Cells were washed twice with PBS (NPBI) and lysed and scraped in RIPA (1% NP-40, 0.5% sodium deoxycholate and 0.1% SDS in PBS, supplemented 1 mM phenylmethylsulfonylfluoride and 0.1 mg/ml trypsin inhibitor). After 15 minutes incubation on ice, the lysates were cleared by centrifugation. Protein concentrations were determined by the Bio-Rad protein assay, according to standard procedures of the supplier (BioRad). Whole-cell extracts were fractionated by SDS-PAGE on 10% gels. Proteins were transferred onto IMMOBILON P membranes (Millipore) and incubated with an ∝Tc1 transposase antibody (Schukkink et al., 1990). The secondary antibody is a horseradish-peroxidase conjugated goat anti rabbit antibody (Bio Rad). The antibody complexes were visualized with the ECL detection system according to the manufacturer's protocol (Amersham).

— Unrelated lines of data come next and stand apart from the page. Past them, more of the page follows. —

Lemma variants_spec F h w0 w :
  chains (files (db w)) → hash_like h → no_live h (files (db w)) → store_ok cfg mk (files (db w)) w → shrunk (Some h) w0 w →
  let good w' := db w' = db w ∧ store_ok cfg mk (files (db w)) w' ∧ shrunk (Some h) w0 w' in
  wp (_delete_content_variants cfg F h) (λ _, good) (λ _, good) w.
Proof.
  intros C Hl Hn S Sh good. unfold _delete_content_variants. apply wp_bind. eapply wp_mono.
  - apply (wp_for_each _ _ good (λ _, good)); [|by unfold good].
    intros suffix w1 Hs (Hd & S1 & Sh1). unfold delete_. apply wp_bind, wp_raise_when; [by unfold good|]. intros _.
    apply wp_modify. split; [done|]. split; [by apply store_ok_reclaim|by apply shrunk_objects].
  - intros [] w1 (Hd & S1 & Sh1). unfold delete_archive. destruct (negb _); [by apply wp_ret|].
    apply wp_bind, wp_raise_when; [by unfold good|]. intros _. apply wp_modify. split; [done|].
    split; [by apply store_ok_unarchive|by apply shrunk_archive].
  - done.
Qed.

(** The events of the search index do not matter to the rewards. *)
Record quiet (w w' : world) : Prop := {
  q_files : files (db w') = files (db w);
  q_sessions : sessions (db w') = sessions (db w);
  q_outbox : filter (λ m, is_points m = true) (outbox (db w')) = filter (λ m, is_points m = true) (outbox (db w));
  q_objects : objects w' = objects w;
  q_archive : archive w' = archive w;
  q_backups : backups w' = backups w
}.

Lemma points_filter d u ev ref : PointsEvent u ev ref ∈ outbox d ↔ PointsEvent u ev ref ∈ filter (λ m, is_points m = true) (outbox d).
Proof. rewrite list_elem_of_filter. cbn. tauto. Qed.

Lemma rewards_quiet w w' : quiet w w' → rewards (db w) → rewards (db w').
Proof.
  intros Q R. split.
  - rewrite (q_outbox _ _ Q). apply R.
  - intros k x. rewrite (q_files _ _ Q), points_filter, (q_outbox _ _ Q), <- points_filter. apply R.
  - intros u ev ref. rewrite (q_files _ _ Q), points_filter, (q_outbox _ _ Q), <- points_filter. apply R.
Qed.

Lemma in_order_quiet w w' : quiet w w' → in_order cfg mk w → in_order cfg mk w'.
Proof.
  intros Q [(C & R & W & SS) S]. split; [split_and!|]; rewrite ?(q_files _ _ Q), ?(q_sessions _ _ Q); try done.
  - by apply (rewards_quiet w).
  - apply (store_ok_ext cfg mk _ w); [apply Q..|done].
Qed.

Lemma quiet_enqueue f w : wp (_enqueue_file_change cfg f) (λ _, quiet w) (λ _ _, False) w.
Proof.
  unfold _enqueue_file_change. destruct (search_sync cfg); [|by apply wp_ret]. apply wp_modify. split; try done. cbn.
  rewrite filter_app. cbn. by rewrite app_nil_r.
Qed.

Lemma quiet_trans w1 w2 w3 : quiet w1 w2 → quiet w2 w3 → quiet w1 w3.
Proof. intros [] []. split; by etrans. Qed.

Lemma quiet_announce f code w : wp (announce_change cfg f code) (λ _, quiet w) (λ _ _, False) w.
Proof.
  unfold announce_change. apply wp_bind. eapply wp_mono; [apply quiet_enqueue| |done]. intros [] w1 Q1.
  apply wp_bind, wp_get_state. apply (wp_for_each _ _ (quiet w) (λ _ _, False)); [|done].
  intros g w2 _ Q2. eapply wp_mono; [apply quiet_enqueue| |done]. intros [] w3 Q3. by eapply quiet_trans.
Qed.

(** Rows after a change of status, and after the count. *)
Lemma status_ident (m : gmap uuid LibraryFile) k st why : ident <$> alter (with_status st why) k m = ident <$> m.
Proof.
  apply map_eq. intros l. rewrite !lookup_fmap. destruct (decide (l = k)) as [->|Hk].
  - rewrite lookup_alter_eq. by destruct (m !! k).
  - by rewrite lookup_alter_ne.
Qed.

Lemma status_lookup (m : gmap uuid LibraryFile) k st why l y :
  alter (with_status st why) k m !! l = Some y →
  ∃ x, m !! l = Some x ∧ sha3_hash y = sha3_hash x ∧ uploader_id y = uploader_id x
    ∧ (l = k ∧ status y = st ∨ l ≠ k ∧ y = x).
Proof.
  intros Hy. destruct (decide (l = k)) as [->|Hk].
  - rewrite lookup_alter_eq in Hy. destruct (m !! k) as [x|]; [|done]. injection Hy as <-. exists x. split_and!; [done..|by left].
  - rewrite lookup_alter_ne in Hy by done. exists y. split_and!; [done..|by right].
Qed.

Lemma status_store (m : gmap uuid LibraryFile) k x st why w :
  m !! k = Some x → (st = REJECTED ∨ st = DELETED ∨ st = APPROVED ∧ status x = PENDING) →
  store_ok cfg mk m w → store_ok cfg mk (alter (with_status st why) k m) w.
Proof.
  intros Hx Hst S. apply (store_ok_rows cfg mk m); [|done]. intros l y Hy Hl.
  destruct (status_lookup _ _ _ _ _ _ Hy) as (z & Hz & Hh & _ & [[-> Hs]|[_ ->]]).
  - exists z. split; [done|]. split; [done|]. right. rewrite Hx in Hz. injection Hz as <-.
    destruct Hst as [->|[->|[-> ?]]]; [destruct Hl; congruence..|done].
  - exists z. auto.
Qed.

Lemma synced_store h m w : store_ok cfg mk m w → store_ok cfg mk (synced h m) w.
Proof.
  apply store_ok_rows. intros k y Hy _. destruct (synced_lookup _ _ _ _ Hy) as (x & Hx & Hh & Hs & _). exists x. auto.
Qed.

(** Taking a row out of the library: rejecting a pending one, deleting any. *)
Lemma removed_ok m k x h st why s o a w :
  db_ok (Tables m s o a) → store_ok cfg mk m w → m !! k = Some x → sha3_hash x = Some h →
  (st = REJECTED ∧ status x = PENDING ∨ st = DELETED) →
  let m' := synced h (alter (with_status st why) k m) in
  db_ok (Tables m' s o a) ∧ store_ok cfg mk m' w.
Proof.
  intros (C & R & W & SS) S Hx Hh Hst m'. cbn in *. split; [split_and!; cbn; [| | |done]|].
  - apply (chains_ident m); [|done]. unfold m'. by rewrite synced_ident, status_ident.
  - apply refs_sync. by eapply refs_status.
  - apply (rewards_rows m _ s s a a o W).
    + intros l y Hy Ha. destruct (synced_lookup _ _ _ _ Hy) as (z & Hz & _ & Hs & Hu).
      destruct (status_lookup _ _ _ _ _ _ Hz) as (z0 & Hz0 & _ & Hu0 & [[-> Hs0]|[_ ->]]).
      * exfalso. destruct Hst as [[-> _]| ->]; congruence.
      * exists z0. split_and!; congruence.
    + intros l y Hy Hs. destruct (decide (l = k)) as [->|Hk].
      * rewrite Hx in Hy. injection Hy as <-.
        destruct (synced_lookup_inv h (alter (with_status st why) k m) k (with_status st why x)) as (y' & Hy' & _ & Hs' & Hu').
        { by rewrite lookup_alter_eq, Hx. }
        exists y'. split; [done|]. split; [by rewrite Hu'|]. rewrite Hs'. cbn.
        destruct Hst as [[_ Hp]| ->]; [destruct Hs; congruence|by right].
      * destruct (synced_lookup_inv h (alter (with_status st why) k m) l y) as (y' & Hy' & _ & Hs' & Hu').
        { by rewrite lookup_alter_ne. }
        exists y'. split; [done|]. by rewrite Hs', Hu'.
  - apply synced_store. eapply status_store; [done| |done]. destruct Hst as [[-> _]| ->]; auto.
Qed.
End reclaiming.

Section review.
Context `{Outside, !OutsideLaws} (cfg : settings) (mk : marks).

Lemma hash_nonempty h : hash_like h → h ≠ ""%string.
Proof. by intros Hl ->. Qed.

Lemma shrunk_refl gone w : store_ok cfg mk (files (db w)) w → shrunk gone w w.
Proof. intros S. split; [done|done|apply S|done]. Qed.

Lemma count_zero h w : count_live_by_hash h (db w) = 0%Z → no_live h (files (db w)).
Proof. intros Hc. exact (proj1 (live_count_zero h (files (db w))) Hc). Qed.

(** The end of a rejection or a deletion: the count, and the content if nobody needs it any more. *)
Lemma removed_world f x h st why w :
  in_order cfg mk w → files (db w) !! f = Some x → sha3_hash x = Some h → (st = REJECTED ∧ status x = PENDING ∨ st = DELETED) →
  let w1 := set_files (λ _, synced h (alter (with_status st why) f (files (db w)))) w in
  in_order cfg mk w1 ∧ ∀ gone, shrunk gone w w1.
Proof.
  intros [D S] Hx Hh Hst w1. destruct (db w) as [m s o a] eqn:Hd. cbn in *.
  destruct (removed_ok cfg mk m f x h st why s o a w) as [D1 S1]; [done..|].
  assert (Hd1 : db w1 = Tables (synced h (alter (with_status st why) f m)) s o a).
  { unfold w1, set_files, set_db. cbn. by rewrite Hd. }
  split; [split; rewrite Hd1; [done|by apply (store_ok_ext cfg mk _ w)]|].
  intros gone. split; [done|done|apply S1|done].
Qed.

(** Approving: the row, its backup and the reward. *)
Lemma approved_ok m k x s o a w :
  db_ok (Tables m s o a) → store_ok cfg mk m w → m !! k = Some x → status x = PENDING →
  ∀ m', ident <$> m' = ident <$> m →
  (∀ l y, m' !! l = Some y → ∃ z, m !! l = Some z ∧ sha3_hash y = sha3_hash z ∧ uploader_id y = uploader_id z
     ∧ ref_count y = ref_count z ∧ (l = k ∧ status y = APPROVED ∨ l ≠ k ∧ status y = status z)) →
  let e := PointsEvent (uploader_id x) "file_approved" (file_ref k) in
  db_ok (Tables m' s (o ++ [e]) a) ∧ store_ok cfg mk m' w.
Proof.
  intros (C & R & W & SS) S Hx Hp m' Hid Hm e. cbn in *.
  assert (Hb : ∀ l z, m !! l = Some z → ∃ y, m' !! l = Some y).
  { intros l z Hz. assert (Hl := f_equal (lookup l) Hid). rewrite !lookup_fmap, Hz in Hl.
    destruct (m' !! l) as [y|]; [by exists y|done]. }
  assert (Hfiles : ∀ u ev ref, PointsEvent u ev ref ∈ o → ref ≠ file_ref k).
  { intros u ev ref He ->. destruct (rw_from _ W u ev _ He) as (l & z & Hz & _ & _ & Hr & Hs).
    assert (k = l) as <-. { unfold file_ref in Hr. apply append_inj in Hr as [_ Hr]; [|done]. by apply uuid_str_inj. }
    cbn in Hz. rewrite Hx in Hz. injection Hz as <-. rewrite Hp in Hs. by destruct Hs. }
  split; [split_and!; cbn; [| | |done]|].
  - by apply (chains_ident m).
  - apply (refs_keep m); [done| |].
    + intros l y Hy. destruct (Hm l y Hy) as (z & Hz & ? & _ & ? & _). by exists z.
    + intros g l. split.
      * intros (z & Hz & Hl). destruct (Hb l z Hz) as (y & Hy). exists y. split; [done|].
        destruct (Hm l y Hy) as (z' & Hz' & Hh & _ & _ & Hs). rewrite Hz in Hz'. injection Hz' as <-.
        apply is_live_spec in Hl as [Hg Hl]. apply is_live_spec. split; [congruence|]. destruct Hs as [[_ ->]|[_ ->]]; auto.
      * intros (y & Hy & Hl). destruct (Hm l y Hy) as (z & Hz & Hh & _ & _ & Hs). exists z. split; [done|].
        apply is_live_spec in Hl as [Hg Hl]. apply is_live_spec. split; [congruence|].
        destruct Hs as [[-> _]|[_ <-]]; [|done]. rewrite Hx in Hz. injection Hz as <-. by left.
  - split; cbn.
    + rewrite filter_app. cbn. apply NoDup_app. split_and!; [apply (rw_once _ W)| |apply NoDup_singleton].
      intros mg [_ Hmg]%list_elem_of_filter Hin. apply list_elem_of_singleton in Hin as ->. by apply (Hfiles _ _ _ Hmg).
    + intros l y Hy Ha. apply elem_of_app. destruct (Hm l y Hy) as (z & Hz & _ & -> & _ & Hs). destruct Hs as [[-> _]|[Hl Hs]].
      * right. rewrite Hx in Hz. injection Hz as <-. by left.
      * left. apply (rw_approved _ W l z Hz). congruence.
    + intros u ev ref [He|He]%elem_of_app.
      * destruct (rw_from _ W u ev ref He) as (l & z & Hz & -> & -> & -> & Hs). cbn in *.
        destruct (Hb l z Hz) as (y & Hy). exists l, y. destruct (Hm l y Hy) as (z' & Hz' & _ & -> & _ & Hs').
        rewrite Hz in Hz'. injection Hz' as <-. split_and!; [done..|]. destruct Hs' as [[_ ->]|[_ ->]]; auto.
      * apply list_elem_of_singleton in He as [= -> -> ->]. destruct (Hb k x Hx) as (y & Hy).
        exists k, y. destruct (Hm k y Hy) as (z' & Hz' & _ & -> & _ & Hs'). rewrite Hx in Hz'. injection Hz' as <-.
        split_and!; [done..|]. destruct Hs' as [[_ ->]|[? _]]; [by left|done].
  - apply (store_ok_rows cfg mk m); [|done]. intros l y Hy _. destruct (Hm l y Hy) as (z & Hz & Hh & _ & _ & Hs).
    exists z. split; [done|]. split; [done|]. destruct Hs as [[-> _]|[_ ->]]; [|by left]. right.
    rewrite Hx in Hz. by injection Hz as <-.
Qed.

(** A backup only adds to the backups, and what it adds is right. *)
Lemma backup_spec F key h w :
  (∀ h c, backups w !! h = Some c → sha3_256 c = h) →
  let good w' := db w' = db w ∧ objects w' = objects w ∧ archive w' = archive w
                 ∧ ∀ h c, backups w' !! h = Some c → sha3_256 c = h in
  wp (backup_file cfg F key h) (λ _, good) (λ _, good) w.
Proof.
  intros Hb good. unfold backup_file. destruct (negb _); [by apply wp_ret|]. apply wp_bind, wp_raise_when; [done|]. intros _.
  unfold _copy_verified. apply wp_bind, wp_get_state. destruct (backups w !! h) as [c|] eqn:Hh.
  - by apply wp_raise_when.
  - apply wp_open; [done|]. intros c Hc. apply wp_bind, wp_raise_when; [done|]. intros Hs%bool_decide_eq_false%dec_stable.
    apply wp_modify. split_and!; try done. intros g d. cbn. destruct (decide (g = h)) as [->|Hne].
    + rewrite lookup_insert_eq. congruence.
    + rewrite lookup_insert_ne by done. apply Hb.
Qed.
End review.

Cell Culture and Transfection

The cell line 911 (Fallaux et al., 1996) was cultured in Dulbecco's modified Eagles medium (Gibco BRL) supplemented with 10% FBS (Gibco BRL) at 37° C. and 5% CO2. Selection of the transfected cells with G418 (Gibco BRL) vias performed at a concentration of 500 μg/ml. Selection with Ganciclovir (Roche) was performed at a concentration of 10 μg/ml. DNA was transfected into 911 cells using the Calcium Phosphate Transfection System, according to the manufacturer's protocol (Gibco BRL). Briefly, one day prior to transfection, 911 cells were plated at 30% density on 5 cm tissue culture dishes (Greiner). The next day, cells were incubated with calcium phosphate precipitated DNA for 15 hours. Subsequently, the cells were washed twice with PBS and fresh medium was added. Approximately 48 hours post-transfection cells were put on G418 selection medium. G418 resistant colonies appeared around day 6. Single colonies were picked and cell lines were established.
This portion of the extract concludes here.